Early infarct signs include hypoattenuation comprising < 1/3 of middle cerebral artery or other areas which was the cause of ischemic stroke or obscuration of the lentiform nucleus or loss of insular ribbon or obscuration of the Sylvian fissure or cortical sulcal effacement.

Statistical analysis

Data were recorded in a computer with Microsoft excel, analyzed with software SPSS version 18.0 (IBM Corporation, New York, USA), and data of the participating patients were kept confidentially in accordance with the rule of Human Research Ethics committee. The variables of this study had the form of continuous variables and discrete variables. Compiling demographic data, risk factors and comorbidity (hypertension, diabetes mellitus, dyslipidemia, atrial fibrillation [AF], ischemic heart disease, valvular heart disease, previous stroke, gout, smoking cigarette, drinking alcoholic beverage, family history of stroke, and family history of ischemic heart disease), computed tomography (CT) scan of patients prior to treatment with rt-PA, and assessing NIHSS score for the purpose of calculating SEDAN score were collected with descriptive statistics. Patients were divided into three groups including sICH, asymptomatic intracranial hemorrhage (AsICH), and no intracerebral hemorrhage (NoICH). Univariate associations of parameters in SEDAN score and other significant factors among groups were evaluated by Pearson's Chi-square test. Multivariate logistic regression model was performed for calculating the value of absolute risk, odds ratio, and 95% confidence interval of each parameter. Data were analyzed by SPSS version 18.0 for studying the relation of variables by using linear regression for correlation at the significant level of P < 0.05.

Results

Of 314 patients treated with i.v. rt-PA, there were 268 (85.3%) infarct location cases in anterior circulation and 46 (14.6%) cases in posterior circulation. There were 46 ICH cases (14.6%) with 14 sICH (4.4%) and 32 AsICH cases (10.2%), as shown in Figure 1.

Study flow
Figure 1
Study flow

The average age of NoICH, sICH, and AsICH was 69, 72, and 71 years, respectively. Patients in sICH group were statistically significantly older than those in NoICH group. Diabetes, AF, and ischemic heart disease were more found in patients with ICH. Baseline characteristics of our population are shown in Table 1.

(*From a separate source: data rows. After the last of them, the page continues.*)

(* ===== verification/Atomics.v ===== *)
(** * Atomic maxima and the memory tracker

    Model of [MemoryTracker] and [Mallocator] (src/src/base/memory.h) and of
    the maxima of [ClientStats] (src/src/client_manager.cc): atomic variables
    shared by the executor threads, with the loop that raises a maximum by
    [compare_exchange_weak].

    An atomic variable is its modification order, newest value first.  A
    relaxed load may see any value of it, an exchange acts on the newest value
    and may fail spuriously, so every behaviour the memory model allows is one
    of this model. *)

From stdpp Require Import sorting.
From S2P Require Import Prelude.

(** ** Atomic variables *)

Abbreviation atomic := (list Z).

Definition newest (a : atomic) : Z := default 0 (head a).

(** A load that sees the [n]-th value of the modification order. *)
Definition load (n : nat) (a : atomic) : option Z := a !! n.

(** [fetch_add] and [fetch_sub] on [size_t] and [uint64_t]. *)
Definition fetch_add (d : Z) (a : atomic) : atomic := u64 (newest a + d) :: a.
Definition fetch_sub (d : Z) (a : atomic) : atomic := u64 (newest a - d) :: a.

(** ** The maximum loop

    [auto cur = a.load(); while (s > cur && !a.compare_exchange_weak(cur, s)) {}].
    A thread is before the load, in the loop with the value it expects, or
    done. *)

Inductive maxer := MLoad (s : Z) | MLoop (s cur : Z) | MDone (s : Z).

(** What the memory system chooses at a step: which value a load (or a failed
    exchange) sees, and whether an exchange fails spuriously. *)
Record choice := mkChoice { sees : nat; spurious : bool }.

Definition max_step (c : choice) (m : maxer) (a : atomic) : option (maxer * atomic) :=
  match m with
  | MLoad s => cur ← load (sees c) a; Some (MLoop s cur, a)
  | MLoop s cur =>
      if cur <? s then
        if (newest a =? cur) && negb (spurious c) then Some (MDone s, s :: a)
        else cur ← load (sees c) a; Some (MLoop s cur, a)
      else Some (MDone s, a)
  | MDone _ => None
  end.

Definition value_of (m : maxer) : Z :=
  match m with MLoad s | MLoop s _ | MDone s => s end.

(** The modification order of a maximum is increasing: the newest value is the
    largest. *)
Definition increasing (a : atomic) : Prop := StronglySorted (λ x y, y < x) a.

Lemma increasing_newest a n x : increasing a → load n a = Some x → x ≤ newest a.
Proof.
  intros Ha Hx. destruct a as [|y a]; [done|]. inversion_clear Ha as [|? ? _ Hall]. unfold newest. simpl.
  destruct n as [|n]; simpl in Hx; [by injection Hx as ->|].
  eapply Forall_forall in Hall; [|by eapply list_elem_of_lookup_2]. lia.
Qed.
(** The overload with a key object: [release] builds, or an entry that
    already has this key object, or none at all. *)
Lemma UpsertKeyPtr_tview kp v t :
  wf t → Count t < 2 ^ 30 →
  (ndebug = true ∨ ∀ l kp0 v0, tview t !! k_data kp = Some (l, kp0, v0) → key_same_object kp kp0 = true) →
  ∃ t', UpsertKeyPtr kp v t
          = Ok ((Some (loc_after (k_data kp) t),
                 bool_decide (is_Some (tview t !! k_data kp))), t') ∧ wf t' ∧
    ht_id t' = ht_id t ∧
    tview t' = <[k_data kp := (loc_after (k_data kp) t,
                   match tview t !! k_data kp with Some (_, kp0, _) => kp0 | None => kp end, v)]>
                 (tview t).
Proof.
  intros Hwf Hsmall Hassert. pose proof (FindOrCreate_create (k_data kp) false t Hwf Hsmall) as Hc.
  unfold UpsertKeyPtr, loc_after. destruct (tview t !! k_data kp) as [[[l kp0] v0]|] eqn:E.
  - destruct Hc as (t1&Heq&Hwf1&Hrel). rewrite (bind_Ok _ _ _ Heq). cbn beta iota. cbn [deref].
    rewrite <- (relinked_tview _ _ Hrel) in E |- *.
    destruct (set_value_tview t1 _ l kp0 v0 v Hwf1 E) as (t'&Hset&Hwf'&Htv&_&Hid'&_).
    pose proof E as (e&He&Hk&_)%tview_lookup; [|done].
    rewrite (bind_Ok _ _ _ eq_refl), (bind_Ok _ _ t1).
    2:{ rewrite (bind_Ok _ _ _ (entry_get_Ok _ _ _ He)), (bind_Ok _ _ tt); [done|].
        unfold cassert. destruct ndebug eqn:Hnd; [done|]. rewrite Hk. cbn.
        destruct Hassert as [?|Ha]; [done|]. by rewrite (Ha _ _ _ eq_refl). }
    exists t'. rewrite (bind_Ok _ _ _ Hset). split; [done|]. split; [done|].
    split; [rewrite Hid'; apply Hrel|done].
  - destruct Hc as (t1&w&i&p&Hrel&Hwf1&Hk&Heq). rewrite (bind_Ok _ _ _ Heq). cbn beta iota. cbn [deref].
    destruct (Hk kp eq_refl) as [Hwf2 Htv2]. set (t2 := set_entries _ _) in Hwf2, Htv2.
    destruct (set_value_tview t2 (k_data kp) (next_loc t) kp inhabitant v) as (t'&Hset&Hwf'&Htv&_&Hid'&_);
      [done|by rewrite Htv2, lookup_insert_eq|].
    rewrite (bind_Ok _ _ _ eq_refl), (bind_Ok _ _ t2).
    2:{ pose proof Hrel as (_&<-&_). apply set_key_linked. }
    exists t'. rewrite (bind_Ok _ _ _ Hset). split; [done|]. split; [done|].
    split; [rewrite Hid'; destruct w; apply Hrel|]. by rewrite Htv, Htv2, insert_insert_eq.
Qed.
End view_specs.
(* ===== verification/IniFile.v ===== *)
(** * The INI library: its ordered maps, and writing files

    The rest of src/src/external/tortellini.hh: the maps with their
    case-insensitive order ([std::map] keeps its entries sorted and the first
    spelling of a key), [operator<<], the assignment of values and the
    conversions of signed numbers.

    The ordered maps implement the finite maps of [Ini]
    ([read_file_refines]); a file that was read, written and read again gives the
    same object ([rewritten_file_same]), and a value assigned under a name is
    what the object answers after it was saved and loaded
    ([saved_value_loaded]). *)

From Stdlib Require Import Sorted.
From S2P Require Import Prelude Chars Config Ini.

(** ** [std::map] with [case_insensitive] *)

(** [std::lexicographical_compare] of the lower-case characters. *)
Fixpoint ci_less (l r : bytes) : bool :=
  match l, r with
  | _, [] => false
  | [], _ :: _ => true
  | a :: l, b :: r =>
      if byte_val (tolower a) <? byte_val (tolower b) then true
      else if byte_val (tolower b) <? byte_val (tolower a) then false
      else ci_less l r
  end.

Section smap.
Context {V : Type}.

Abbreviation smap := (list (bytes * V)).

(** [map\[key\]], a reference to which [f] is applied: a missing key is
    inserted before the first larger one, a present one keeps its spelling. *)
Fixpoint smap_at (d : V) (key : bytes) (f : V → V) (m : smap) : smap :=
  match m with
  | [] => [(key, f d)]
  | (k, v) :: m' =>
      if ci_less k key then (k, v) :: smap_at d key f m'
      else if ci_less key k then (key, f d) :: m else (k, f v) :: m'
  end.

(** [map.find(key)]. *)
Fixpoint smap_find (key : bytes) (m : smap) : option V :=
  match m with
  | [] => None
  | (k, v) :: m' =>
      if ci_less k key then smap_find key m'
      else if ci_less key k then None else Some v
  end.
End smap.

(** ** The object *)

Definition IniFile := list (bytes * list (bytes * bytes)).

(** [ini\[section\]\[key\]] as a reference: what is missing is inserted. *)
Definition file_at (section_name key : bytes) (f : bytes → bytes) (ini : IniFile) : IniFile :=
  smap_at [] section_name (smap_at [] key f) ini.

Definition file_set (section_name key value : bytes) : IniFile → IniFile :=
  file_at section_name key (λ _, value).
#[global] Instance file_store : IniStore IniFile := {| empty_ini := []; store := file_set |}.

Definition read_file (text : bytes) : IniFile := read_ini text.

(** A look-up; it leaves an empty value where there was none. *)
Definition file_get (section_name key : bytes) (ini : IniFile) : bytes * IniFile :=
  let ini := file_at section_name key id ini in
  (default [] (smap_find section_name ini ≫= smap_find key), ini).

(** ** [operator<<] *)

Definition emit (kv : bytes * bytes) : bytes := setting kv.1 kv.2 ++ [LF].
Definition skipped (kv : bytes * bytes) : bool :=
  bool_decide (kv.1 = []) || bool_decide (kv.2 = []).

(** The values without a section. *)
Fixpoint write_unnamed (kvs : list (bytes * bytes)) (stream : bytes) (has_sections : bool)
  : bytes * bool :=
  match kvs with
  | [] => (stream, has_sections)
  | kv :: kvs =>
      if skipped kv then write_unnamed kvs stream has_sections
      else write_unnamed kvs (stream ++ emit kv) true
  end.

(** The values of a section, its name before the first. *)
Fixpoint write_section (name : bytes) (kvs : list (bytes * bytes)) (has_emitted : bool)
    (stream : bytes) (has_sections : bool) : bytes * bool :=
  match kvs with
  | [] => (stream, has_sections)
  | kv :: kvs =>
      if skipped kv then write_section name kvs has_emitted stream has_sections
      else
        let stream :=
          if has_emitted then stream
          else (if has_sections then stream ++ [LF] else stream) ++ ["["%char] ++ name ++ ["]"%char; LF] in
        write_section name kvs true (stream ++ emit kv) (if has_emitted then has_sections else true)
  end.

Fixpoint write_sections (ini : IniFile) (stream : bytes) (has_sections : bool) : bytes :=
  match ini with
  | [] => stream
  | (name, kvs) :: ini =>
      if bool_decide (name = []) then write_sections ini stream has_sections
      else
        let '(stream, has_sections) := write_section name kvs false stream has_sections in
        write_sections ini stream has_sections
  end.

Definition write_ini (ini : IniFile) : bytes :=
  let '(stream, has_sections) :=
    match smap_find [] ini with
    | Some kvs => write_unnamed kvs [] false
    | None => ([], false)
    end in
  write_sections ini stream has_sections.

Table 1 Baseline characteristics

Univariate evaluation of each parameter in SEDAN score shows the following:

  • Three tiers of baseline blood sugar (continuous variables) consist of ≤ 8, 8.1–12, and >12 mmol/l. From 14 patients with sICH, nine patients had baseline blood sugar ≤ 8 mmol/l and one patient had baseline blood sugar between 8.1 and 12 mmol/l. From 300 patients without sICH, 246 patients had baseline blood sugar ≤8 mmol/l and 41 patients had baseline blood sugar between 8.1 and 12 mmol/l. There was no significant difference between sICH and without sICH for the sugar level at ≤ 8 and 8.1– 12 mmol/l. Considering the sugar level > 12 mmol/l, there were four out of 14 patients with sICH while there were 13 out of 300 patients without sICH. There was a significant difference between sICH and without sICH for the sugar level at >12 mmol/l with P = 0.007

  • From 14 patients with sICH, 13 of them had early infarction (discrete variables) in the initial CT brain. While, from 300 patients without sICH, 101 of them had early infarction. There was a significant difference between sICH and without sICH for early infarction in initial CT brain with P < 0.001

  • From 14 patients with sICH, eight of them had hyperdense cerebral artery sign (discrete variables) in initial CT brain. While, from 300 patients without sICH, forty of them had this sign. There was a significant difference for hyperdense cerebral artery sign (discrete variables) in initial CT brain with P < 0.001

  • From 14 patients with sICH, three of them were more than 75 years old (continuous variables). While, from 300 patients without sICH, 44 of them were more than 75 years old. There was a significant difference for age more than 75 years with P = 0.002

  • From 14 patients with sICH, seven of them had initial NIHSS as 10 or more (continuous variables). While, from 300 patients without sICH, 138 of them had initial NIHSS as 10 or more. There was a significant difference for initial NIHSS as 10 or more with P = 0.022

  • From 14 patients with sICH, four of them had AF (discrete variables). While, from 300 patients without sICH, 62 of them had AF. There was a significant difference for AF (discrete variables) with P = 0.017.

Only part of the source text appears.